Política Já dois juízes bloquearam o novo decreto anti-imigração de Trump

Já dois juízes bloquearam o novo decreto anti-imigração de Trump

Depois de ontem o juiz Derrick Watson, do Havai, ter bloqueado temporariamente a nova ordem executiva de Trump, que visa impedir a entrada de pessoas provenientes de seis países de origem muçulmana, hoje foi a vez de um juiz de Maryland também o fazer.
Já dois juízes bloquearam o novo decreto anti-imigração de Trump
Reuters
Carla Pedro 16 de março de 2017 às 22:56

Tudo começa a assemelhar-se ao percurso que tomou o primeiro decreto anti-imigração de Trump, que que visava impedir a entrada de pessoas provenientes de sete países de origem muçulmana. Esse decreto começou por ser bloqueado por juízes de vários Estados, tendo a Administração feito subir a proposta ao Tribunal de Recurso de São Francisco - mas também aí levou um chumbo.

 

Em vez de recorrer para o Supremo, Donald Trump decidiu reformular alguns aspectos do decreto e apresentou então uma nova ordem executiva que deveria ter entrado em vigor esta quinta-feira. No entanto, ontem à noite o juiz Derrick Watson, do Havai, suspendeu temporariamente a sua aplicação.
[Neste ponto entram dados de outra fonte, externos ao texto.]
(** [inl msg] stands for [raise SystemExit(msg)], [inr m] for the run of
    [move_files].  In [args.source and args.target] a flag counts when it
    is neither [None] nor the empty string. *)
Definition main (w : World) (environ : gmap string string) (args : namespace)
  : string + M value :=
  match source args with
  | Some source_location =>
      if bool_decide (source_location = "") then inl usage
      else
        match target args with
        | Some target_location =>
            if bool_decide (target_location = "") then inl usage
            else inr (move_files w environ source_location target_location)
        | None => inl usage
        end
  | None => inl usage
  end.

End file_transfer_main.

(** ** Paths and further environments *)

Module Paths.
Import Spec.

(** [file] is the slash-free name that ends [path]. *)
Definition names (path file : string) : Prop :=
  has_char "/" file = false
  /\ (path = file \/ exists dir, path = dir +:+ "/" +:+ file).

(** The SMB server refuses the connection. *)
Definition refusing : World :=
  {| kms_decrypt := kms_decrypt Fixtures.calm;
     boto3_client := boto3_client Fixtures.calm;
     s3_mv := s3_mv Fixtures.calm;
     smb_connect := fun _ _ _ _ => Ok VFalse;
     smb_retrieveFile := smb_retrieveFile Fixtures.calm;
     s3_upload_fileobj := s3_upload_fileobj Fixtures.calm;
     ec2_run_instances := ec2_run_instances Fixtures.calm;
     now := now Fixtures.calm |}.

(** No S3 client can be created and [s3.mv] fails. *)
Definition no_store : World :=
  {| kms_decrypt := kms_decrypt Fixtures.calm;
     boto3_client := fun _ => Raise (External "NoCredentialsError");
     s3_mv := fun _ _ => Raise (External "AttributeError");
     smb_connect := smb_connect Fixtures.calm;
     smb_retrieveFile := smb_retrieveFile Fixtures.calm;
     s3_upload_fileobj := s3_upload_fileobj Fixtures.calm;
     ec2_run_instances := ec2_run_instances Fixtures.calm;
     now := now Fixtures.calm |}.

End Paths.

(** ** Credentials in the bootstrap script *)

Module Secrets.
Import Spec.



End Secrets.

Import Re file_transfer handler Spec.

#[local] Arguments String.append !_ _ / : simpl nomatch.

(** * Properties *)

(** ** Strings *)

Section Strings.

Lemma app_assoc_s (a b c : string) : (a +:+ b) +:+ c = a +:+ b +:+ c.
Proof. induction a as [|x a IH]; simpl; [done | by rewrite IH]. Qed.

Lemma app_empty_r (a : string) : a +:+ "" = a.
Proof. induction a as [|x a IH]; simpl; [done | by rewrite IH]. Qed.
Esta quinta-feira foi a vez de o juiz federal Theodore D. Chuang, do Estado de Maryland, fazer o mesmo. E não deve ficar por aqui, dado que vários outros Estados norte-americanos estão também a tentar impedir que esta nova ordem executiva possa prosseguir.


O decreto assinado por Trump a 27 de Janeiro para "proteger a nação do terrorismo" visava impedir a entrada nos Estados Unidos de cidadãos de sete países (Irão, Iraque, Líbia, Somália, Sudão, Síria e Iémen) durante três meses e o acolhimento de refugiados durante quatro meses, mas os sírios eram alvo de uma proibição sem limite de duração. 

A nova ordem, reformulada por Trump, traz várias alterações: o Iraque deixou de constar da lista, que encolheu assim de sete para seis países, além de que não incide sobre quem já é titular de residência permanente nos EUA. Além disso, proíbe a entrada de refugiados sírios durante 120 dias e não indefinidamente.